3) What about derived classes? Since derived classes are compiled
independently, they never will use a reintroduced method in an class
helper.


This is correct. The following does not work in Delphi:

==== source begin ====
type
  TStringsHelper = class helper for TStrings
    procedure Test;
  end;

var
  s: TStringList;
begin
  s.Test; // this won't work
  TStrings(s).Test // but this does
end;
==== source end ====

This looks very much like my #4.

4) When class helpers are evaluated at compile time, according to the
static object types (like properties are), then they could be handled
just like the well known typecast hack:

type TMyFoo = class(TFoo)
<helper methods>
end;

with following casts of every TFoo reference into TMyFoo.
But TFoo derived types must be handled in the same way, so that I see no
way around an extended search inside the TFoo STB.


Technically class helpers ARE classes that derive from the extended class (here: TFoo). But there are no casts of TFoo references. When searching for a symbol in a class the last class helper in scope for that class is searched first and then the symbol is searched in the class itself.

Then one possible implementation could hide the extended class (TFoo), and use the helper class STB instead. This were the implementation of an implicit type cast. The symtable stack has to be built or modified accordingly, so that searching continues in the proper class ancestors.
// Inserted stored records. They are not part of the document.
(** * Rebuild: the trace cache, the recipe state and the scheduler

    A shallow embedding of the C sources of the build engine
    ([hash.c], [set.c], [map.c], [buffer.c], [storage.c], [trace.c],
    [recipe.c], [target.c], [scheduler.c], and the command line of [main.c]),
    the properties of them that the specification states, and further
    properties of the code.

    Conventions of the embedding:
    - a C [uint8_t] is a [byte]; a [uint32_t]/[uint64_t] is a [Z] with the
      wrap-around written out; integers are stored little-endian;
    - a [char*] is a [string]; the bytes a C string holds are the ones before
      its first NUL, which [c_str] computes;
    - a pointer that may be [NULL] is an [option];
    - a [Recipe*] is the recipe's target name: the scheduler owns every recipe
      through its [recipes] map, keyed by that name;
    - the [Map]s the scheduler holds are [gmap]s; the [Set] of [set.c] is its
      open-addressing table (FNV-1a, linear probing, growth at load 0.75),
      the entries array being a list, and module [Map] has the table of
      [map.c] in the same way, which Part II shows to be a finite map;
    - BLAKE2b (a vendored library) and the clock are a parameter
      ([Platform]). *)

From Stdlib Require Import ZArith Lia List Bool Eqdep_dec.
From Stdlib Require Import Strings.Byte Strings.Ascii Strings.String.
From Stdlib Require Import Sorting.Permutation.
From stdpp Require Import base option list gmap strings pretty.

#[local] Set Warnings "-register-all".
Local Open Scope string_scope.
Local Open Scope list_scope.
Local Open Scope Z_scope.

(* ================================================================== *)
(** * Part I: the model                                                 *)
(* ================================================================== *)

(** ** Bytes and fixed-width integers *)

Definition byte_of_Z (z : Z) : byte :=
  match Byte.of_N (Z.to_N (z mod 256)) with
  | Some b => b
  | None => x00
  end.

Definition Z_of_byte (b : byte) : Z := Z.of_N (Byte.to_N b).

(** [dest ^= src] on one byte. *)
Definition byte_xor (a b : byte) : byte :=
  let '(a0, (a1, (a2, (a3, (a4, (a5, (a6, a7))))))) := Byte.to_bits a in
  let '(b0, (b1, (b2, (b3, (b4, (b5, (b6, b7))))))) := Byte.to_bits b in
  Byte.of_bits (xorb a0 b0, (xorb a1 b1, (xorb a2 b2, (xorb a3 b3,
               (xorb a4 b4, (xorb a5 b5, (xorb a6 b6, xorb a7 b7))))))).

(** The [n] bytes of an unsigned integer in memory, least significant first. *)
Fixpoint le_encode (n : nat) (v : Z) : list byte :=
  match n with
  | O => []
  | S k => byte_of_Z v :: le_encode k (v / 256)
  end.

Fixpoint le_decode (bs : list byte) : Z :=
  match bs with
  | [] => 0
  | b :: rest => Z_of_byte b + 256 * le_decode rest
  end.

Definition UINT32_MAX : Z := 2 ^ 32 - 1.
Definition UINT64_MAX : Z := 2 ^ 64 - 1.
Definition to_uint32 (v : Z) : Z := v mod 2 ^ 32.
Definition to_uint64 (v : Z) : Z := v mod 2 ^ 64.
Definition is_uint64 (v : Z) : Prop := 0 <= v <= UINT64_MAX.

(** ** C strings *)

(** The bytes of a [char*]: everything before the first NUL. *)
Fixpoint c_str (bs : list byte) : list byte :=
  match bs with
  | [] => []
  | b :: rest => if Byte.eqb b x00 then [] else b :: c_str rest
  end.

Definition str_bytes (s : string) : list byte := c_str (list_byte_of_string s).

Definition strlen (s : string) : Z := Z.of_nat (length (str_bytes s)).

(** A Rocq [string] that is a C string: it holds no NUL. *)
Definition is_c_string (s : string) : Prop :=
  Forall (fun b => b <> x00) (list_byte_of_string s).

(** [rebuild_strdup] of a buffer: the copy stops at the first NUL. *)
Definition rebuild_strdup (bs : list byte) : string :=
  string_of_list_byte (c_str bs).

(** [strcmp(a, b) <= 0], bytes compared as unsigned. *)
Definition strcmp_le (a b : string) : bool := String.leb a b.

(** ** Hash (common.h, hash.c) *)

(** [typedef struct { uint8_t bytes[32]; } Hash]. *)
Record Hash : Type := mkHash {
  hash_bytes : list byte;
  hash_size : Nat.eqb (length hash_bytes) 32 = true
}.

Definition hash_zero : Hash := mkHash (repeat x00 32) eq_refl.

(** The [Hash] a 32-byte buffer holds. *)
Definition hash_of_bytes (bs : list byte) : Hash :=
  match Nat.eqb (length bs) 32 as c return Nat.eqb (length bs) 32 = c -> Hash with
  | true => fun H => mkHash bs H
  | false => fun _ => hash_zero
  end eq_refl.

Fixpoint bytes_eqb (a b : list byte) : bool :=
  match a, b with
  | [], [] => true
  | x :: a', y :: b' => Byte.eqb x y && bytes_eqb a' b'
  | _, _ => false
  end.

(** [memcmp(a->bytes, b->bytes, 32) == 0]. *)
Definition hash_equal (a b : Hash) : bool :=
  bytes_eqb (hash_bytes a) (hash_bytes b).

Fixpoint xor_bytes (a b : list byte) : list byte :=
  match a, b with
  | x :: a', y :: b' => byte_xor x y :: xor_bytes a' b'
  | _, _ => []
  end.

(** [hash_combine(dest, src)]: the new value of [*dest]. *)
Definition hash_combine (dest src : Hash) : Hash :=
  hash_of_bytes (xor_bytes (hash_bytes dest) (hash_bytes src)).

Definition hex_digit (d : Z) : ascii :=
  if d <? 10 then ascii_of_N (Z.to_N (48 + d)) else ascii_of_N (Z.to_N (87 + d)).

(** [sprintf(&hex[i * 2], "%02x", h->bytes[i])] for the 32 bytes. *)
Fixpoint hex_of_bytes (bs : list byte) : string :=
  match bs with
  | [] => EmptyString
  | b :: rest =>
      String (hex_digit (Z_of_byte b / 16))
        (String (hex_digit (Z_of_byte b mod 16)) (hex_of_bytes rest))
  end.

Definition hash_to_hex (h : Hash) : string := hex_of_bytes (hash_bytes h).

(** What the engine takes from outside: the BLAKE2b digest of a byte
    sequence (vendor/blake2), libuv's monotonic clock in nanoseconds and
    [time(NULL)] at clock read number [n] of a run, and the process id. *)
Class Platform : Type := {
  blake2b : list byte -> Hash;
  uv_hrtime : nat -> Z;
  unix_time : nat -> Z;
  getpid : Z
}.

(** [hash_data(data, len, out)]. *)
Definition hash_data `{Platform} (data : list byte) : Hash := blake2b data.

(** ** The file system the engine reads

    What [stat], [fopen]/[fread] and [opendir]/[readdir] see at a path: a
    regular file with its bytes, a directory with its entries ([.] and [..]
    left out), or something else (a socket, a device). [readable] is false
    where opening the node fails. *)

Inductive Node : Type :=
  | RegFile (readable : bool) (content : list byte)
  | Directory (readable : bool) (entries : list (string * Node))
  | Special.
5) What's the meaning of the "ancestor list"? IMO interfaces cannot be
added by an class helper, and multiple inheritance is quite unlikely.
Will the ancestor list allow to override interface *implementations*?

I don't know how you come to interfaces now.

This is the normal use of a *list* of ancestors. The first ancestor denotes the parent class, all others denote interfaces.

But basically from the outside class helpers seem to support multiple inheritance, but technically they don't. It works like this:

* the extended class is the real parent of the class helper class
* if the class helper has a parent ( e.g. class helper(TFooHelper) for TFoo ) this parent is referenced in a mostly unimportant "helperparent" field of tobjectdef and only used when searching for a symbol. At the end the pseudo parent of a class helper tells the compiler to search the symbol table of that class helper as well.

See above.

I'd push the extended class onto the symtable stack, then the class helper parents, and finally the class helper itself, and use that stack whenever a reference to a class with a helper class is encounterd.